Delayed gratification is the entire game. The reform has just made that more explicit.
A real deal under the new rules
The following figures are based on a property recently settled on behalf of a client who has provided permission to share these figures anonymously.
Deal parameters
Purchase price: $720,000
Gross yield: 4.48%
Rent: $620 per week (50 weeks occupancy)
Loan: $576,000 at 6.5% interest only
Total cash deployed: $198,670 ($144,000 deposit plus $54,670 in acquisition costs)
80% loan to value ratio (LVR)
The gap between income and total expenses is $361 per week in year one. That is the number that needs to be funded.
Year 1: -$361pw | Asset $763,200 | Net equity $168,441 | Banked loss $18,759
Year 5: -$220pw | Asset $963,522 | Net equity $311,422 | Banked loss $76,100
Year 10 (Positive): +$22pw | Asset $1,289,410 | Net equity $614,988 | Banked loss $98,423
Year 15: +$361pw | Asset $1,725,522 | Net equity $1,051,099 | Banked loss $98,423
On the modelled assumptions, the cash flow turns positive at year ten. That is where passive income begins.

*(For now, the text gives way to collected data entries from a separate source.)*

(** X15.  A [disconnect()] whose close rejects has asked for the close and
    leaves the adapter exactly as it was: connection and channel object
    are kept and the stopping flag is unset again. *)
Theorem rejected_close_changes_nothing (a : Adapter) :
  stopping a = false → connection a = true →
  disconnect a CloseRejects = (a, [CloseConnection]).
Proof.
  intros Hs Hc. unfold disconnect, disconnect_begin, disconnect_finish.
  rewrite Hs. destruct a; cbn in *; by subst.
Qed.

(** X16.  For an adapter that is not stopping, a close event of the
    connection sets the 2000 ms timer and the next action is a connection
    attempt; once [disconnect()] has set the stopping flag of that
    adapter, the close event only clears [connected]: no timer is set and
    no connection attempt is made. *)
Theorem close_event_reconnects_unless_stopping
    (addPrefixTopic : option string → option string) (fuel : nat) (a a' : Adapter)
    (envs : nat → connect_env) (acts : list action) :
  stopping a = false →
  onConnectionClose addPrefixTopic fuel a envs = Some (a', acts) →
  onConnectionClose addPrefixTopic fuel (disconnect_begin a).1 envs =
    Some (with_connected false (disconnect_begin a).1, [])
  ∧ ∃ rest,
      acts = SetTimeout 2000
               :: Connect (pickUri (with_connected false a)).2 :: rest.
Proof.
  intros Hs Hrun. split.
  - unfold onConnectionClose, disconnect_begin.
    by destruct (stopping a) eqn:E; cbn; rewrite ?E.
  - revert Hrun. unfold onConnectionClose. cbn. rewrite Hs.
    destruct fuel as [|fuel]; [done|]. cbn [connect].
    pose proof (tryConnect_head addPrefixTopic (with_connected false a) (envs 0%nat))
      as Hhead.
    destruct (tryConnect addPrefixTopic (with_connected false a) (envs 0%nat))
      as [[a1 acts1] c]. cbn in Hhead.
    destruct acts1 as [|x acts1]; [done|]. injection Hhead as ->.
    destruct c.
    + cbn. intros [= <- <-]. by eexists.
    + destruct (connect addPrefixTopic fuel a1 envs 1) as [[a2 rest]|]; [|done].
      cbn. intros [= <- <-]. by eexists.
Qed.

(** ** unsubscribe, further *)

Lemma checkPendingMessages_busy channelID snap :
  (∀ j, getNumberOfChannelActiveMessages channelID (snap j) ≠ 0%nat) →
  ∀ fuel k, checkPendingMessages fuel channelID snap k = None.
Proof.
  intros Hbusy. induction fuel as [|fuel IH]; intros k; [done|]. cbn.
  destruct (Nat.eqb_spec (getNumberOfChannelActiveMessages channelID (snap k)) 0)
    as [Hz|_]; [by apply Hbusy in Hz|].
  by rewrite IH.
Qed.

(** X17.  However [unsubscribe] ends, it leaves the subscription table and
    the descriptors as they were: the entry of the unsubscribed channel is
    still in the table. *)
Theorem unsubscribe_keeps_table_entry (fuel : nat) (a : Adapter) (chan : Channel)
    (cancel_ok : bool) (snap : nat → tracker) (a' : Adapter)
    (acts : list action) (c : completion) :
  unsubscribe fuel a chan cancel_ok snap = Some (a', acts, c) →
  subscriptions a' = subscriptions a
  ∧ objects a' = objects a
  ∧ table_get (id chan) (subscriptions a') = table_get (id chan) (subscriptions a).
Proof.
  unfold unsubscribe. intros H.
  assert (subscriptions a' = subscriptions a ∧ objects a' = objects a) as [Hs Ho].
  { repeat case_match; simplify_eq; try done.
    destruct (checkPendingMessages _ _ _ _) as [[t acts0]|]; simplify_eq/=. done. }
  by rewrite Hs.
Qed.

(** X18.  While every check finds messages of the channel in flight,
    [unsubscribe] does not return, however many checks are made. *)
Theorem unsubscribe_never_returns_while_busy (a : Adapter) (chan : Channel)
    (sub : Subscription) (snap : nat → tracker) :
  table_get (id chan) (subscriptions a) = Some sub → channel a = true →
  (∀ j, getNumberOfChannelActiveMessages (id chan) (snap j) ≠ 0%nat) →
  ∀ fuel, unsubscribe fuel a chan true snap = None.
Proof.
  intros Hsub Hch Hbusy fuel. unfold unsubscribe. rewrite Hsub, Hch. cbn.
  by rewrite checkPendingMessages_busy.
Qed.

(** ** publish, further *)

Lemma callOptions_lookup o k :
  po_fields (callOptions o) !! k =
    if decide (k = "persistent") then o_persistent o
    else if decide (k = "expiration") then o_ttl o
    else if decide (k = "priority") then o_priority o
    else if decide (k = "correlationId") then o_correlationId o
    else None.
Proof.
  unfold callOptions, defined_entries. cbn [po_fields].
  destruct o as [[p0|] [t0|] [pr|] [c0|] h r];
    cbn [omap fmap option_fmap option_map fst snd o_persistent o_ttl o_priority
         o_correlationId list_to_map foldr uncurry];
    repeat case_decide; subst; simplify_map_eq; done.
Qed.

(** X19.  The options that [publish] hands to the transport: a
    [persistent], [ttl] (sent as [expiration]), [priority] or
    [correlationId] given in the call wins over the adapter-wide message
    option of that name, and the adapter-wide one is used when the call
    gives none; every other adapter-wide option is passed on unchanged;
    headers are merged name by name, the call's value winning. *)
Theorem publish_call_options_win {V : Type} (serialize raw_bytes : V → bytes)
    (a : Adapter) (channelName : string) (payload : V) (o : PublishCall) :
  stopping a = false → channel a = true →
  let wide := messageOptions (opt_amqp (opts a)) in
  ∃ data options,
    publish serialize raw_bytes a channelName payload o true =
      ([Publish channelName (Some "") data options], Returned)
    ∧ po_fields options !! "persistent" =
        first_defined (o_persistent o) (po_fields wide !! "persistent")
    ∧ po_fields options !! "expiration" =
        first_defined (o_ttl o) (po_fields wide !! "expiration")
    ∧ po_fields options !! "priority" =
        first_defined (o_priority o) (po_fields wide !! "priority")
    ∧ po_fields options !! "correlationId" =
        first_defined (o_correlationId o) (po_fields wide !! "correlationId")
    ∧ (∀ k, k ∉ ["persistent"; "expiration"; "priority"; "correlationId"] →
         po_fields options !! k = po_fields wide !! k)
    ∧ (∀ k, default ∅ (po_headers options) !! k =
              first_defined (default ∅ (o_headers o) !! k)
                            (default ∅ (po_headers wide) !! k)).
Proof.
  intros Hs Hc wide. unfold publish. rewrite Hs, Hc. cbn [negb].
  eexists _, _. split; [done|]. unfold defaultsDeep. cbn [po_fields po_headers].
  assert (∀ k, (po_fields (callOptions o) ∪ po_fields wide) !! k =
               first_defined (po_fields (callOptions o) !! k) (po_fields wide !! k))
    as Hunion.
  { intros k. rewrite lookup_union.
    by destruct (po_fields (callOptions o) !! k), (po_fields wide !! k). }
  repeat split.
  - by rewrite Hunion, callOptions_lookup.
  - by rewrite Hunion, callOptions_lookup.
  - by rewrite Hunion, callOptions_lookup.
  - by rewrite Hunion, callOptions_lookup.
  - intros k Hk. rewrite Hunion, callOptions_lookup.
    repeat case_decide; subst; try done; exfalso; apply Hk; set_solver.
  - intros k. fold wide.
    change (po_headers (callOptions o)) with (o_headers o).
    destruct (o_headers o) as [h|], (po_headers wide) as [h'|];
      cbn [union_with option_union_with from_option Datatypes.id].
    + rewrite lookup_union. by destruct (h !! k), (h' !! k).
    + by destruct (h !! k).
    + by rewrite lookup_empty.
    + by rewrite lookup_empty.
Qed.

(** ** The URL list *)

Lemma split_semicolon_plain s :
  has_semicolon s = false → split_semicolon s = [s].
Proof.
  induction s as [|c s IH]; intros H; [done|].
  simpl in H. simpl. destruct (Ascii.eqb c ";") eqn:E; [done|].
  by rewrite (IH H).
Qed.

Lemma split_semicolon_app s rest :
  has_semicolon s = false →
  split_semicolon (String.append s (String ";" rest)) = s :: split_semicolon rest.
Proof.
  induction s as [|c s IH]; intros H; [done|].
  simpl in H. simpl. destruct (Ascii.eqb c ";") eqn:E; [done|].
  by rewrite (IH H).
Qed.

Lemma split_only_semicolons s :
  only_semicolons s = true →
  filter (λ x : string, x ≠ "") (split_semicolon s) = [].
Proof.
  induction s as [|c s IH]; intros H; [done|].
  simpl in H. simpl. destruct (Ascii.eqb c ";") eqn:E; [|done].
  rewrite filter_cons_False by naive_solver. by apply IH.
Qed.

(** X20.  Splitting undoes joining: a list of non-empty URLs that hold no
    semicolon and that [trim] leaves as they are, written as one string
    with [";"] between them, is read back by the constructor as the same
    list. *)
Theorem splitUrl_of_joined_list (trim : string → string) (uri : list string) :
  Forall (λ u, u ≠ "" ∧ has_semicolon u = false ∧ trim u = u) uri →
  constructor_url trim (UrlString (String.concat ";" uri)) = Some uri.
Proof.
  intros H. cbn [constructor_url]. f_equal. unfold splitUrl.
  induction H as [|u rest (Hne & Hsemi & Htrim) Hrest IH]; [done|].
  destruct rest as [|u' rest].
  - cbn [String.concat]. rewrite split_semicolon_plain by done.
    rewrite filter_cons_True by done. cbn. by rewrite Htrim.
  - change (String.concat ";" (u :: u' :: rest))
      with (String.append u (String ";" (String.concat ";" (u' :: rest)))).
    rewrite split_semicolon_app by done.
    rewrite filter_cons_True by done. cbn [map]. by rewrite Htrim, IH.
Qed.

(** X21.  A URL string that holds nothing but semicolons (the empty string
    too) leaves an empty URL list; with an empty list every connect
    attempt still counts but targets no URL at all ([undefined]). *)
Theorem empty_url_list_targets_nothing (trim : string → string)
    (addPrefixTopic : option string → option string) (s : string) (a : Adapter)
    (env : connect_env) :
  only_semicolons s = true →
  url (opt_amqp (opts a)) = constructor_url trim (UrlString s) →
  constructor_url trim (UrlString s) = Some []
  ∧ head (tryConnect addPrefixTopic a env).1.2 = Some (Connect None)
  ∧ connectAttempt (tryConnect addPrefixTopic a env).1.1 = (connectAttempt a + 1)%Z.
Proof.
  intros Hs Hurl.
  assert (constructor_url trim (UrlString s) = Some []) as Hempty.
  { cbn. unfold splitUrl. by rewrite split_only_semicolons. }
  rewrite Hempty in Hurl. split; [done|].
  rewrite tryConnect_head, (tryConnect_connectAttempt _ _ _ _ Hurl).
  split; [|done]. unfold pickUri. by rewrite Hurl.
Qed.

(** X22.  The constructor drops empty segments before it trims: a segment
    that is not empty but that [trim] empties (blanks between two
    semicolons) stays in the list as an empty URL. *)
Theorem blank_segment_stays_as_empty_url (trim : string → string)
    (before blank after : string) :
  has_semicolon before = false → has_semicolon blank = false →
  blank ≠ "" → trim blank = "" →
  ∃ l1 l2,
    constructor_url trim
      (UrlString (String.append before
                    (String ";" (String.append blank (String ";" after))))) =
      Some (l1 ++ "" :: l2).
Proof.
  intros Hb Hbl Hne Htrim. cbn [constructor_url]. unfold splitUrl.
  rewrite !split_semicolon_app by done.
  exists (map trim (filter (λ x : string, x ≠ "") [before])),
         (map trim (filter (λ x : string, x ≠ "") (split_semicolon after))).
  f_equal. change (before :: blank :: split_semicolon after)
    with ([before] ++ blank :: split_semicolon after).
  rewrite filter_app, (filter_cons_True _ blank) by done.
  by rewrite map_app, map_cons, Htrim.
Qed.

(** ** The Kafka adapter *)

(** X23.  Kafka [disconnect()]: when the producer's disconnect rejects,
    the consumer is never asked to disconnect; both handles are kept and
    the stopping flag is unset again. *)
Theorem kafka_rejected_producer_disconnect_skips_consumer (a : KafkaAdapter)
    (consumer_ok : bool) :
  k_stopping a = false → k_producer a = true →
  let out := kafka_disconnect a false consumer_ok in
  out.2 = [ProducerDisconnect]
  ∧ k_producer out.1 = true
  ∧ k_consumer out.1 = k_consumer a
  ∧ k_stopping out.1 = false.
Proof.
  intros Hs Hp out. subst out. unfold kafka_disconnect. rewrite Hs, Hp. by cbn.
Qed.

(** X24.  Kafka: after a [disconnect()] whose disconnects resolved, the
    producer and the consumer are gone; a [publish] then throws a
    TypeError without sending, and a second [disconnect()] does nothing. *)
Theorem kafka_publish_after_disconnect_throws {V : Type}
    (serialize raw_bytes : V → bytes) (a : KafkaAdapter) (channelName : string)
    (payload : V) (o : KafkaPublishCall) (send_ok p_ok c_ok : bool) :
  k_stopping a = false →
  let a' := (kafka_disconnect a true true).1 in
  k_producer a' = false ∧ k_consumer a' = false
  ∧ kafka_publish serialize raw_bytes a' channelName payload o send_ok =
      ([], Threw TypeError)
  ∧ kafka_disconnect a' p_ok c_ok = (a', []).
Proof.
  intros Hs a'. subst a'. unfold kafka_disconnect, kafka_publish. rewrite Hs.
  destruct a as [cl [] [] cd st]; cbn in *; subst; by cbn.
Qed.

Under the old rules, the annual tax offset narrowed this gap with all these assumptions remaining the same. Investors at higher marginal rates felt closer to neutral sooner. That buffer no longer exists under the new rules.
The carry forward explained
Under the new rules, losses on established residential investment properties purchased after 12 May 2026 cannot be offset against wages. They are carried forward indefinitely. Confirmed in the Government's Budget factsheet.
In this scenario $98,423 is banked up to year ten and will then offset rental income once the property has turned cash flow positive.
Old rules versus new rules
Under the old rules the tax offset arrived while you were paying the gap. Once the property started producing income you paid tax on it from day one. The deduction had already been used.
Under the new rules the carry forward shields that income until the full balance is absorbed. Any remaining balance at sale reduces the taxable capital gain. The benefit has not disappeared. The direction has reversed.
The numbers in context
At year ten the asset has grown from $720,000 to $1,289,410. The loan remains at $576,000. The carry forward balance sitting against that is $98,423. Less than 8% of asset value.
$98,423 in shortfall covered over ten years. Approximately $9,842 per year on average. $614,988 in net equity with no debt reduction applied and no negative gearing offset. That is what a quality asset in the right location does over time.
For a long term investor holding a quality asset the total tax benefit is not materially different to the old rules.
Property has always rewarded the long term investor who could hold. The carry forward loss upfront does not change that. It confirms it.
Model assumptions and what this means in practice
This model assumes:
80% LVR from day one, funded entirely from savings. No existing equity or additional debt used.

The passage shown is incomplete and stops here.